(Source data)
□ □ □ □ □

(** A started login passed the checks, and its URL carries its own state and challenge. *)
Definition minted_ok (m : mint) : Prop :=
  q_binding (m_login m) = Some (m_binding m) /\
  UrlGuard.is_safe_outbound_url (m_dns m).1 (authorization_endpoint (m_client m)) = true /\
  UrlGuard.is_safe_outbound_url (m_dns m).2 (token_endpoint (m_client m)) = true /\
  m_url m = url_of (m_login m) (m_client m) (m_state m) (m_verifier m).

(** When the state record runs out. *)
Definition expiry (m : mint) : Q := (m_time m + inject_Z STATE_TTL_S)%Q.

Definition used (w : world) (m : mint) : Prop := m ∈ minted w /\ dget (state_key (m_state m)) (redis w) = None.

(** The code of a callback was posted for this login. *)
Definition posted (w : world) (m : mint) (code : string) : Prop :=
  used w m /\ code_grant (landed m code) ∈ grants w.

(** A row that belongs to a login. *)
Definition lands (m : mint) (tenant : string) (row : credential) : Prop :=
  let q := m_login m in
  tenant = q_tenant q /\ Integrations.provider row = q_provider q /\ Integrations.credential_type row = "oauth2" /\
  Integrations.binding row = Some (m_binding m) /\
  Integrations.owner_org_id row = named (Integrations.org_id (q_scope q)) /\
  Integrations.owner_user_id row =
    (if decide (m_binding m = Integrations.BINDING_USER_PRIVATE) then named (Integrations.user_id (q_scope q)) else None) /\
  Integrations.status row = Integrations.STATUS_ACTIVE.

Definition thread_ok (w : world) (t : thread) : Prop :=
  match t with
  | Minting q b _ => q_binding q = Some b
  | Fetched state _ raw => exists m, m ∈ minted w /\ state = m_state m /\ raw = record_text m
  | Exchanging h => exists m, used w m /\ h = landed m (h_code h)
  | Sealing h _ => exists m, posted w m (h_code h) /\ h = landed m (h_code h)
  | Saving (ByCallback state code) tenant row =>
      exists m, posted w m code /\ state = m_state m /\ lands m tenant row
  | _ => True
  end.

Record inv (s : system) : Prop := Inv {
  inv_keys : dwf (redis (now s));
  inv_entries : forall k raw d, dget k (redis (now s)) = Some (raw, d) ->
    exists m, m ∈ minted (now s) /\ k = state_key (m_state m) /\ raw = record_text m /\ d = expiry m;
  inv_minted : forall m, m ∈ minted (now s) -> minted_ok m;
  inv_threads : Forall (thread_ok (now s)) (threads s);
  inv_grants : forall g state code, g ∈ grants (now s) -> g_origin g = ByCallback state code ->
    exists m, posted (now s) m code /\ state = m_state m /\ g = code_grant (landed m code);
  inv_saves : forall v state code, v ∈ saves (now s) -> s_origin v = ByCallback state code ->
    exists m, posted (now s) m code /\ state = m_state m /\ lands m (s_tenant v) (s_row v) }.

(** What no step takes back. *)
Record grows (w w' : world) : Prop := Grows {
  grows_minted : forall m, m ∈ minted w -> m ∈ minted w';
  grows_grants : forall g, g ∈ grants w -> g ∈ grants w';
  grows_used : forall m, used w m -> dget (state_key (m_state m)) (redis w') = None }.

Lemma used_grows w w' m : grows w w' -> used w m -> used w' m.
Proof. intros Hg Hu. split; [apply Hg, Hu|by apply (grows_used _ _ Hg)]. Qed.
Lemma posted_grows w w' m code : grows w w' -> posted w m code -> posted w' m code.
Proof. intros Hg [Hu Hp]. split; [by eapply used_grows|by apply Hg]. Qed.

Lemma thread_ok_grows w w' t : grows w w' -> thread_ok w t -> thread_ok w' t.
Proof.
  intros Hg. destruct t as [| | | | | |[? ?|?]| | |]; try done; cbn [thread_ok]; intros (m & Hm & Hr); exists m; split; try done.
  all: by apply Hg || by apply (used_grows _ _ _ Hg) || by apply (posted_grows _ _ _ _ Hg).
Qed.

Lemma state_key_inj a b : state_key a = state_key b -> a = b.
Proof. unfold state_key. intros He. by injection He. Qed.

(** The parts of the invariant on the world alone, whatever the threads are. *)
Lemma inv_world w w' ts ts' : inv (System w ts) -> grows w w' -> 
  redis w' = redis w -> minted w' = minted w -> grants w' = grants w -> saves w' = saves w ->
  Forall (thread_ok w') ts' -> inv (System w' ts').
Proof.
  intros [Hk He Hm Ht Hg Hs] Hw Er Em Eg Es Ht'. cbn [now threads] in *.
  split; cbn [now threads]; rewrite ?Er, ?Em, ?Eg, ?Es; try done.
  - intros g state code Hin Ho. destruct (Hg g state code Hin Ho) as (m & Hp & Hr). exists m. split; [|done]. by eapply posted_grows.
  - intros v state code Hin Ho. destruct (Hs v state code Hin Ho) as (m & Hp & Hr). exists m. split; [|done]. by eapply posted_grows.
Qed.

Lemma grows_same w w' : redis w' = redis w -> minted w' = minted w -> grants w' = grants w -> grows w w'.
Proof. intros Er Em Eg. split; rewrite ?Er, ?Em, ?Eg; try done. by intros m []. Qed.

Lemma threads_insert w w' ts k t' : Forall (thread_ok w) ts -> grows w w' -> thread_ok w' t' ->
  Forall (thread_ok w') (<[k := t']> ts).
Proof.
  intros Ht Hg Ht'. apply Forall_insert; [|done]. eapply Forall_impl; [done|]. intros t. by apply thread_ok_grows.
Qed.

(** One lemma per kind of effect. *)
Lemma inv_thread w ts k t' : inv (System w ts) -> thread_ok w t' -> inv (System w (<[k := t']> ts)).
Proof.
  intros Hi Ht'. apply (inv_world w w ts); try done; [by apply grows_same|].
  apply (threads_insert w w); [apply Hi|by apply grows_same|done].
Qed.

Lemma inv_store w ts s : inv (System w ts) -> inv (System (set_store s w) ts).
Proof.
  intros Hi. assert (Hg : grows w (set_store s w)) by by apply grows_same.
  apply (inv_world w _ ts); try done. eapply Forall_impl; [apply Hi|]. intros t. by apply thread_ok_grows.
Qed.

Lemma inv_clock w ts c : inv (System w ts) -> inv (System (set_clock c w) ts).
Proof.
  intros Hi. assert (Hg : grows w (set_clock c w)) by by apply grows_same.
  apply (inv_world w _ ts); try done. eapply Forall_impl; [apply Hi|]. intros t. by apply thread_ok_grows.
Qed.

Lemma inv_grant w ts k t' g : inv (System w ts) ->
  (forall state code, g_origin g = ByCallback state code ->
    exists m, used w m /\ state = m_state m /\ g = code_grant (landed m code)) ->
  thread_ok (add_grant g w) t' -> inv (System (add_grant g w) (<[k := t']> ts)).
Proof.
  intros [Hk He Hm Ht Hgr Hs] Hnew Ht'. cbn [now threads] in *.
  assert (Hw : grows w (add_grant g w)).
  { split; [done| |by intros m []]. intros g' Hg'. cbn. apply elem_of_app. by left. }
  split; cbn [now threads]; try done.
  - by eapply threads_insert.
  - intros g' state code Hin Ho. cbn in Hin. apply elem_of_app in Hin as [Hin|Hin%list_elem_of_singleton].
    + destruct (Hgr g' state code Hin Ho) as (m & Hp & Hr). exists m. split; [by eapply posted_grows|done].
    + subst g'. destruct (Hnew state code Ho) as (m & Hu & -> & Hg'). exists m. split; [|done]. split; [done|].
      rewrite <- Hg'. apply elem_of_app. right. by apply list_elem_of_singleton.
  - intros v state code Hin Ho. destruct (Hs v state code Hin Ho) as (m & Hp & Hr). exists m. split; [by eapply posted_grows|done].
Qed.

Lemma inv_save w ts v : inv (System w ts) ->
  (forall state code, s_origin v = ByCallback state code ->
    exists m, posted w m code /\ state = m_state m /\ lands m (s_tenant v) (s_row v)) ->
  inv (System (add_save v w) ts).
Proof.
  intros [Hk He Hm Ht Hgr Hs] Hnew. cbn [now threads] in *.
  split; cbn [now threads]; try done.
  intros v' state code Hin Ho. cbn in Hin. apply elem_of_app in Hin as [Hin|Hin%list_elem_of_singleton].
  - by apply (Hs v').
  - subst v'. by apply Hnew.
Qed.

□ □ □ □ □

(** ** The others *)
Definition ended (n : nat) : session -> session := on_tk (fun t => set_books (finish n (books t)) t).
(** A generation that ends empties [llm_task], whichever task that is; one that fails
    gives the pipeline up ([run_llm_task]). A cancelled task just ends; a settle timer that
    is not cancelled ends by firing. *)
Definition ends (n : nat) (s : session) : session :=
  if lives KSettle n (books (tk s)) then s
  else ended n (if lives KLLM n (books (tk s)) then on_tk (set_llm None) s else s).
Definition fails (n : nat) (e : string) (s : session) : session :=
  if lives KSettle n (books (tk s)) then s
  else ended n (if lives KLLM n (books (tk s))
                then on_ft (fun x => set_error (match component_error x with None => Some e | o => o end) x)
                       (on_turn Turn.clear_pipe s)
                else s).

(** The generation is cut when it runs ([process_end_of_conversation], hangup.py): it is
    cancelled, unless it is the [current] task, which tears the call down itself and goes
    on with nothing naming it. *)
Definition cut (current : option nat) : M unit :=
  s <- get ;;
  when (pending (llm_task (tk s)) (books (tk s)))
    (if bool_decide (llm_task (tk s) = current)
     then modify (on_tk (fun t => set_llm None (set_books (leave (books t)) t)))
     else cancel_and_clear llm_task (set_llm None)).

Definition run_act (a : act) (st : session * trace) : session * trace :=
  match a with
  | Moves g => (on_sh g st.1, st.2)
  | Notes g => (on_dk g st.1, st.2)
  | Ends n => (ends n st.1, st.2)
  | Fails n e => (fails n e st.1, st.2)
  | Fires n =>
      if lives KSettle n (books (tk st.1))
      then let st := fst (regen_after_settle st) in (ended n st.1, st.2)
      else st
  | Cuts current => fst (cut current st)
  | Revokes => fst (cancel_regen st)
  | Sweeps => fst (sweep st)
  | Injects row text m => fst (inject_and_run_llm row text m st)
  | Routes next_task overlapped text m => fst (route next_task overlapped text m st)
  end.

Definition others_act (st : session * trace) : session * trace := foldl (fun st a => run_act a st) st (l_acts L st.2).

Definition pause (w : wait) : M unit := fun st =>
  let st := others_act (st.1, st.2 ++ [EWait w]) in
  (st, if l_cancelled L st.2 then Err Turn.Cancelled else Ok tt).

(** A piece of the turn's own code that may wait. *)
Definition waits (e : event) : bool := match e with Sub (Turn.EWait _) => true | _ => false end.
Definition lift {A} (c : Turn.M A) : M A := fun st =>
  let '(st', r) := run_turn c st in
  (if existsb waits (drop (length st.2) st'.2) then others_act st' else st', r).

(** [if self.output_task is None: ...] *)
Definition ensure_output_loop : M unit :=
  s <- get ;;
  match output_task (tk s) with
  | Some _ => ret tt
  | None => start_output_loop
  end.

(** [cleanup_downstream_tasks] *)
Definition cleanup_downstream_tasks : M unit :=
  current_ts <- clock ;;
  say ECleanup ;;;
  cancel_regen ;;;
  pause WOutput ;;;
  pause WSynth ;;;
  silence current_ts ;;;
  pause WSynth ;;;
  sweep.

□ □ □ □ □

Among the entries above, locate the lines containing "(** A started" and "Integrations.binding row = Some", and transcribe exactly those two lines and all lines between.

(** A started login passed the checks, and its URL carries its own state and challenge. *)
Definition minted_ok (m : mint) : Prop :=
  q_binding (m_login m) = Some (m_binding m) /\
  UrlGuard.is_safe_outbound_url (m_dns m).1 (authorization_endpoint (m_client m)) = true /\
  UrlGuard.is_safe_outbound_url (m_dns m).2 (token_endpoint (m_client m)) = true /\
  m_url m = url_of (m_login m) (m_client m) (m_state m) (m_verifier m).

(** When the state record runs out. *)
Definition expiry (m : mint) : Q := (m_time m + inject_Z STATE_TTL_S)%Q.

Definition used (w : world) (m : mint) : Prop := m ∈ minted w /\ dget (state_key (m_state m)) (redis w) = None.

(** The code of a callback was posted for this login. *)
Definition posted (w : world) (m : mint) (code : string) : Prop :=
  used w m /\ code_grant (landed m code) ∈ grants w.

(** A row that belongs to a login. *)
Definition lands (m : mint) (tenant : string) (row : credential) : Prop :=
  let q := m_login m in
  tenant = q_tenant q /\ Integrations.provider row = q_provider q /\ Integrations.credential_type row = "oauth2" /\
  Integrations.binding row = Some (m_binding m) /\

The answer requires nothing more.